Education officials at Leeds City Council have announced they are also considering a “legal challenge”.

A statement on the council’s website said: “We do not feel this basic principle of fairness has been adhered to in this case and will be looking with colleagues nationally at the possibility of raising a legal challenge to ensure Ofqual and the government put this right.”

The Labour party has now demanded a cross-party parliamentary inquiry into what they have branded the “GCSE fiasco”.  Any investigation would be expected to look at the pressure Ofqual may have put on individual exam boards to keep grade rises down.

Shadow education secretary Stephen Twigg said: “Michael Gove needs to take urgent action as pupils may lose out on places in college.  If that means getting exam boards and Ofqual in a room and banging some heads together, he should do that. Pupils must not be treated unfairly.”

However, the Department for Education (DfE) has defended the reforms and attempted to distance itself from the decision.

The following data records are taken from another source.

(* ===== verification/TextRecorder.v ===== *)
(** * The text recorder: mw/log/detail/text_recorder/text_recorder.cpp

    [FileOutputBackend] and [TextRecorder] on top of the drainer, the allocator
    and the configuration, and the console recorder that the factory builds.

    The calls of several threads are serialised where they share state: the
    drainer by its mutex, the slots by their owners (CircularAllocator.v).  A
    run is therefore a sequence of calls, in any order, for any number of
    messages that are open at the same time. *)

From S2P Require Import Prelude CppInt CppString CircularBuffer CircularBufferSpec CircularAllocator LogPayload LogFormat.
From S2P Require Import SlotHandle LogRecord LogConfiguration LogDrainer LogDrainerSpec.
Import LogPayload LogFormat LogRecord LogDrainer LogDrainerSpec.

Local Open Scope Z_scope.

Module TextRecorder.

Record TextRecorder := {
  backend_ : SlotDrainer;
  config_ : LogConfiguration.Configuration;
  check_log_level_for_console_ : bool;
}.

Definition with_backend (d : SlotDrainer) (t : TextRecorder) : TextRecorder :=
  {| backend_ := d; config_ := config_ t; check_log_level_for_console_ := check_log_level_for_console_ t |}.

(** ** Construction *)

(** The default argument of the constructor of [SlotDrainer]. *)
Definition limit_slots_in_one_cycle : Z := 32.

(** [CreateConsoleLoggingBackend]: the slots are copies of a record with the
    configured capacity (see [LogRecord.transfer_spec]). *)
Definition CreateConsoleLoggingBackend (config : LogConfiguration.Configuration) : SlotDrainer :=
  make_SlotDrainer (make_TextMessageBuilder (LogConfiguration.GetEcuId config))
    (CircularAllocator.make (Z.to_nat (LogConfiguration.GetNumberOfSlots config))
       (log_entry_ (make_record 1 (LogConfiguration.GetSlotSizeInBytes config))))
    limit_slots_in_one_cycle.

Definition CreateConcreteLogRecorder (config : LogConfiguration.Configuration) : TextRecorder :=
  {| backend_ := CreateConsoleLoggingBackend config; config_ := config; check_log_level_for_console_ := true |}.

Section Environment.
Variables (write_result : nat → Z → option Z) (clock : nat → clock_reading).
Variables (level : assert_level) (this : positive).

(** ** FileOutputBackend *)

Definition ReserveSlot (d : SlotDrainer) : outcome (SlotDrainer * option SlotHandle.SlotHandle) :=
  d ← Flush write_result clock level this d;
  '(a, th) ← CircularAllocator.AcquireSlotToWrite (allocator_ d);
  match th with
  | CircularAllocator.Returned slot =>
      Ret (with_allocator a d,
           match slot with
           | Some slot => Some (SlotHandle.make (static_cast uint16_t (Z.of_nat slot)))
           | None => None
           end)
  | _ => Undefined
  end.

Definition FlushSlot (slot : SlotHandle.SlotHandle) (d : SlotDrainer) : outcome SlotDrainer :=
  d ← PushBack level this slot d;
  Flush write_result clock level this d.

Definition GetLogRecord (slot : SlotHandle.SlotHandle) (d : SlotDrainer) : outcome (nat * LogEntry) :=
  i ← SlotHandle.GetSlotOfSelectedRecorder slot;
  e ← CircularAllocator.GetUnderlyingBufferFor (allocator_ d) (Z.to_nat i);
  Ret (Z.to_nat i, e).

(** A change of a record through the reference. *)
Definition update_record (i : nat) (e : LogEntry) (d : SlotDrainer) : outcome SlotDrainer :=
  a ← CircularAllocator.WriteUnderlyingBuffer (allocator_ d) i e;
  Ret (with_allocator a d).

(** ** TextRecorder *)

Definition IsLogEnabled (log_level : LogLevel) (context : str) (t : TextRecorder) : bool :=
  LogConfiguration.IsLogLevelEnabled log_level context (check_log_level_for_console_ t) (config_ t).

Definition StartRecord (context_id : str) (log_level : LogLevel) (t : TextRecorder) :
    outcome (TextRecorder * option SlotHandle.SlotHandle) :=
  if negb (IsLogEnabled log_level context_id t) then Ret (t, None)
  else
    '(d, slot_handle) ← ReserveSlot (backend_ t);
    match slot_handle with
    | Some h =>
        '(i, e) ← GetLogRecord h d;
        let e := {| app_id := make_identifier (LogConfiguration.GetAppId (config_ t));
                    ctx_id := make_identifier context_id; payload := Reset (payload e);
                    timestamp_steady_nsec := timestamp_steady_nsec e;
                    timestamp_system_nsec := timestamp_system_nsec e; num_of_args := 0;
                    header_buffer := header_buffer e; log_level := log_level |} in
        d ← update_record i e d;
        Ret (with_backend d t, slot_handle)
    | None => Ret (with_backend d t, slot_handle)
    end.

Definition StopRecord (slot : SlotHandle.SlotHandle) (t : TextRecorder) : outcome TextRecorder :=
  d ← FlushSlot slot (backend_ t);
  Ret (with_backend d t).

(** The overloads of [Log] call [GenericLog]. *)
Definition Log (slot : SlotHandle.SlotHandle) (a : argument) (t : TextRecorder) : outcome TextRecorder :=
  '(i, e) ← GetLogRecord slot (backend_ t);
  e ← GenericLog a e;
  d ← update_record i e (backend_ t);
  Ret (with_backend d t).

(** ** Runs *)

(** The messages that are started and not yet stopped, by their slots, and the
    records of the stopped ones in the order of the calls. *)
Record system := { recorder : TextRecorder; open : list nat; stopped : list LogEntry }.

Definition initial (config : LogConfiguration.Configuration) : system :=
  {| recorder := CreateConcreteLogRecorder config; open := []; stopped := [] |}.

(** The calls of clients; [k] is the position of an open message. *)
Inductive operation :=
| Start (context : str) (log_level : LogLevel)
| Write (k : nat) (a : argument)
| Stop (k : nat).

Definition exec (o : operation) (σ : system) : outcome system :=
  match o with
  | Start context log_level =>
      '(t, h) ← StartRecord context log_level (recorder σ);
      match h with
      | Some h =>
          i ← SlotHandle.GetSlotOfSelectedRecorder h;
          Ret {| recorder := t; open := open σ ++ [Z.to_nat i]; stopped := stopped σ |}
      | None => Ret {| recorder := t; open := open σ; stopped := stopped σ |}
      end
  | Write k a =>
      match open σ !! k with
      | Some i =>
          t ← Log (handle i) a (recorder σ);
          Ret {| recorder := t; open := open σ; stopped := stopped σ |}
      | None => Ret σ
      end
  | Stop k =>
      match open σ !! k with
      | Some i =>
          '(_, e) ← GetLogRecord (handle i) (backend_ (recorder σ));
          t ← StopRecord (handle i) (recorder σ);
          Ret {| recorder := t; open := delete k (open σ); stopped := stopped σ ++ [e] |}
      | None => Ret σ
      end
  end.

Fixpoint run (os : list operation) (σ : system) : outcome system :=
  match os with
  | [] => Ret σ
  | o :: os => σ ← exec o σ; run os σ
  end.
(** * LHEProcessor: registration of samples and observables, and the
      multi-sample merge of [analyse_lhe_samples]

    Shallow embedding of [src/lheprocessor/lheprocessor.py].

    The class keeps five attributes.  Its methods mutate them in place and
    may raise; a mutation made before a [raise] stays visible to a caller
    that catches the exception.  Methods are therefore computations in a
    state-and-exception monad whose state survives an exception.

    [extract_observables_from_lhe_file] lives in [lheprocessor.tools], outside
    the file embedded here.  It is a parameter of the development: a function
    from the file name and the two registries to either an exception or a
    pair (observation table, weight array). *)

From Stdlib Require Import String List Bool Arith PeanoNat Lia Permutation.
Import ListNotations.
Local Open Scope list_scope.

(** ** collections.OrderedDict with string keys

    An association list in insertion order.  [d[k] = v] on a key already
    present replaces the value and keeps the key's position; on a new key it
    appends at the end. *)
Module OrderedDict.

Definition t (V : Type) : Type := list (string * V).

Definition empty {V : Type} : t V := [].

Definition keys {V : Type} (d : t V) : list string := map fst d.

Definition len {V : Type} (d : t V) : nat := List.length d.

Fixpoint get {V : Type} (k : string) (d : t V) : option V :=
  match d with
  | [] => None
  | (k', v) :: d' => if String.eqb k k' then Some v else get k d'
  end.

Definition contains {V : Type} (k : string) (d : t V) : bool :=
  match get k d with Some _ => true | None => false end.

Fixpoint set {V : Type} (k : string) (v : V) (d : t V) : t V :=
  match d with
  | [] => [(k, v)]
  | (k', v') :: d' =>
      if String.eqb k k' then (k', v) :: d' else (k', v') :: set k v d'
  end.

(** A Python dict never holds a key twice. *)
Fixpoint mem (k : string) (l : list string) : bool :=
  match l with
  | [] => false
  | k' :: l' => String.eqb k k' || mem k l'
  end.

Fixpoint distinct (l : list string) : bool :=
  match l with
  | [] => true
  | k :: l' => negb (mem k l') && distinct l'
  end.

Definition wf {V : Type} (d : t V) : bool := distinct (keys d).

End OrderedDict.

(** ** The numpy arrays of the merge

    An observable column is a 1-D array.  The weights are a 2-D array; the
    source compares [shape[0]] under the message "Number of weights", and
    [np.hstack] joins 2-D arrays along axis 1, so axis 0 indexes the weight
    variations and axis 1 the events.  A 2-D array is kept as its list of
    axis-0 slices together with its axis-1 length (which an array with no
    slice still has). *)
Module Numpy.

Section Arrays.
Context {val : Type}.

Definition array1 : Type := list val.

Record array2 : Type := mk_array2 {
  axis1 : nat;
  slices : list (list val)
}.

Definition shape0 (a : array2) : nat := List.length (slices a).
Definition shape1 (a : array2) : nat := axis1 a.

(** Every slice has the axis-1 length. *)
Definition rectangular (a : array2) : bool :=
  forallb (fun r => List.length r =? axis1 a) (slices a).

(** [np.hstack([a, b])] on 1-D arrays: concatenation. *)
Definition hstack1 (a b : array1) : array1 := a ++ b.

Fixpoint zip_app (xs ys : list (list val)) : list (list val) :=
  match xs, ys with
  | x :: xs', y :: ys' => (x ++ y) :: zip_app xs' ys'
  | _, _ => []
  end.

(** [np.hstack([a, b])] on 2-D arrays: concatenation along axis 1; numpy
    raises a ValueError unless the axis-0 lengths agree. *)
Definition hstack2 (a b : array2) : option array2 :=
  if shape0 a =? shape0 b
  then Some {| axis1 := axis1 a + axis1 b;
               slices := zip_app (slices a) (slices b) |}
  else None.
End Arrays.

Arguments array1 : clear implicits.
Arguments array2 : clear implicits.

End Numpy.

Import Numpy.

(** ** Exceptions and log records *)

Inductive exn : Type :=
| FormatError (msg : string)
| IOError (msg : string)
| OtherError (msg : string)
  (** line 97: "Number of weights in different Delphes files incompatible:
      {} vs {}" *)
| ValueError_weights (merged this : nat)
  (** line 101: "Number of observations in different Delphes files
      incompatible: {} vs {}" *)
| ValueError_observations (merged this : nat)
  (** raised by np.hstack on arrays that do not fit *)
| ValueError_hstack
  (** line 108: "Observable {} not found in LHE sample!" *)
| AssertionError (key : string)
| KeyError (key : string)
  (** [None.shape] *)
| AttributeError
  (** [len(None)], iteration over [None] *)
| TypeError.

(** The two checks of the merge raise Python's ValueError; they are what the
    specification calls a ConsistencyError. *)
Definition is_ConsistencyError (e : exn) : bool :=
  match e with
  | ValueError_weights _ _ | ValueError_observations _ _ => true
  | _ => false
  end.

Definition is_AssertionError (e : exn) : bool :=
  match e with AssertionError _ => true | _ => false end.
(** X3. A property descriptor read from any text has both its key and its
    value or neither; a key that is there is non-empty and free of blanks,
    and a value that is there contains no single quote. *)
Theorem parsed_prop_shape (content : string) :
  let p := _parse_prop_descriptor content in
  (p_key p = None /\ p_value p = None)
  \/ (exists k v,
        p_key p = Some k /\ p_value p = Some v
        /\ k <> "" /\ all_chars is_nonspace k = true
        /\ all_chars is_not_quote v = true).
Proof.
  unfold _parse_prop_descriptor.
  destruct (search match_prop_here content) as [[k v] |] eqn:Hfound; [| now left].
  right. exists k, v. split; [reflexivity |]. split; [reflexivity |].
  destruct (search_found _ _ Hfound) as [pre [suf [_ Hm]]]. clear Hfound.
  unfold match_prop_here in Hm.
  destruct (span is_nonspace suf) as [key r1] eqn:Hkey.
  destruct (nonempty key) eqn:Hne; [| discriminate].
  destruct (span is_space r1) as [ws1 r2].
  destruct (nonempty ws1); [| discriminate].
  destruct (strip_prefix "->" r2) as [r3 |]; [| discriminate].
  destruct (span is_space r3) as [ws2 r4].
  destruct (nonempty ws2); [| discriminate].
  destruct (strip_prefix "'" r4) as [r5 |]; [| discriminate].
  destruct (span is_not_quote r5) as [val r6] eqn:Hval.
  destruct (strip_prefix "'" r6); [| discriminate].
  injection Hm as <- <-.
  destruct (span_inv _ _ Hkey) as [_ [Hk _]].
  destruct (span_inv _ _ Hval) as [_ [Hv _]].
  split; [now apply nonempty_true_iff |]. now split.
Qed.

Lemma match_prop_here_blank (c : ascii) (s : string) :
  is_space c = true -> match_prop_here (String c s) = None.
Proof.
  intro Hc. unfold match_prop_here. simpl. unfold is_nonspace. rewrite Hc. reflexivity.
Qed.

Lemma span_blanks_then (ws tail : string) (c : ascii) :
  all_chars is_space ws = true -> is_space c = false ->
  span is_space (ws +++ String c tail) = (ws, String c tail).
Proof. intros Hws Hc. now apply span_run. Qed.
(** * Resurgence: the per-frame simulation, audio envelope and vignette mapping

    A shallow embedding of the simulation core of the "resurgence" scene:
    the script with the audio envelope and the vignette pass, whose particle
    loop is the one of [src/main.js] too.

    Numbers.  A JavaScript number is modelled as an exact real extended with
    [+Infinity], [-Infinity] and [NaN]: finite arithmetic is exact (rounding,
    overflow, the sign of zero and the single precision of the position
    buffer are abstracted away), while division by zero and the propagation
    of infinities and [NaN] follow IEEE 754 as JavaScript does.  The
    real-valued functions ([sqrt], [sin], [cos], [PI]) are those of the
    Standard Library.  Where a statement would differ from the doubles by
    more than rounding, through an overflow or an underflow, it is made
    for a stated range of magnitudes in which neither occurs.

    Environment.  [Math.random()] is a stream of reals consumed in order,
    [performance.now()] and the frame timestamp are inputs of the events,
    and [requestAnimationFrame] runs the callbacks in the order they were
    requested. *)

From Stdlib Require Import Reals Lra Psatz Bool List String Arith Lia.
Import ListNotations.
Open Scope R_scope.

(** ** JavaScript numbers and the [Math] functions the scene uses *)

Inductive number : Type :=
| Num (r : R)
| PosInf
| NegInf
| NaN.

Module JS.

Definition isFinite (a : number) : bool :=
  match a with Num _ => true | _ => false end.
(** * HStream addon: crawl / cache / resolve engine

    A shallow embedding of [addon.js] (the catalog builder [fetchCatalog],
    the page fetcher [fetchPage] with its listing script, the lookup
    fallback of the meta and stream handlers, the stream resolver
    [fetchVideoDetails], the catalog and meta handlers and the
    expiring [Cache]) together with the properties of the specification
    that concern them and further properties of the code.  The repository also holds an earlier variant of
    the file; where the two differ the model follows [addon.js], and the
    lookup fallback of the earlier variant is modelled next to it
    ([Earlier]).

    JavaScript values are modelled as follows: strings are [string],
    array lengths, page numbers and offsets are [nat], timestamps and
    time spans (milliseconds) are [Z], a [Map] with string keys whose
    iteration order is observed is an insertion-ordered association list,
    the [Map] inside [Cache] (never iterated) is a [gmap].  The browser
    and the remote site are an oracle ([Env]); every effect of the code
    (clock reads, launched sessions, both caches, navigation) is threaded
    through an explicit state. *)

From Stdlib Require Import ZArith Lia Ascii String.
From stdpp Require Import base gmap strings list sorting pretty.

(** ** The expiring cache ([class Cache]) *)

Module Cache.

A DfE spokesperson said: “Ofqual is the independent exams regulator. Its job is to make sure that standards are maintained over time and that students receive the grades that they deserve. That’s why we have strengthened Ofqual’s powers to make sure the system is robust and rigorous and to give the public real confidence in the results.”

The controversy over GCSE grade changes south of the border has highlighted the contrasts between decisions made in Scotland and those made by Westminster, says SNP MSP Stewart Maxwell, Convener of the Scottish Parliament’s Education Committee.

Mr Maxwell said: “The furore over exam results in England and falling student numbers only highlights the folly of letting Westminster make decisions for Scotland.

“Thanks to having effective independence over our education policy in the Scottish Parliament, we have an exam system not facing allegations of political interference and a university policy based on ability to learn, not ability to pay.

“The result has seen student numbers going up in Scotland, while they are plunging in England due to Tory cuts.

Scottish Higher exam results saw a record number of Scottish students accepted at that point to Scottish universities.  Two weeks later, the latest figures showed that Scottish Higher Education remained resilient with student numbers going up in Scotland.

However, in England, there has been infighting over allegations of political interference in the exam system as well as a significant drop in both acceptances and student numbers.

Commenting on the reasons for this discrepancy between student numbers on both sides of  the border, Mr Maxwell said: “Higher results day saw record numbers of Scottish students accepted at that point to Scottish universities.

“More than two weeks later, the latest figures show that Scottish Higher Education has remained resilient in the face of significant drops in acceptances elsewhere in the UK, following the Westminster government’s decision to charge £9,000 fees for all students.

“Scotland is the only country to see an increase in the number of young people applying for courses as well as the highest number of students ever accepted into our universities on Higher results day.  This is a clear vindication of our policy of no tuition fees with Scotland an increasingly attractive place to undertake a university career.

“Thank goodness Scotland can make independent decisions that affect our education system instead of leaving them to a Westminster government embroiled in controversy.  Only with independence will Scotland be able to stop the fall-out from Westminster policies such as increased tuition fees affecting Scottish decisions.”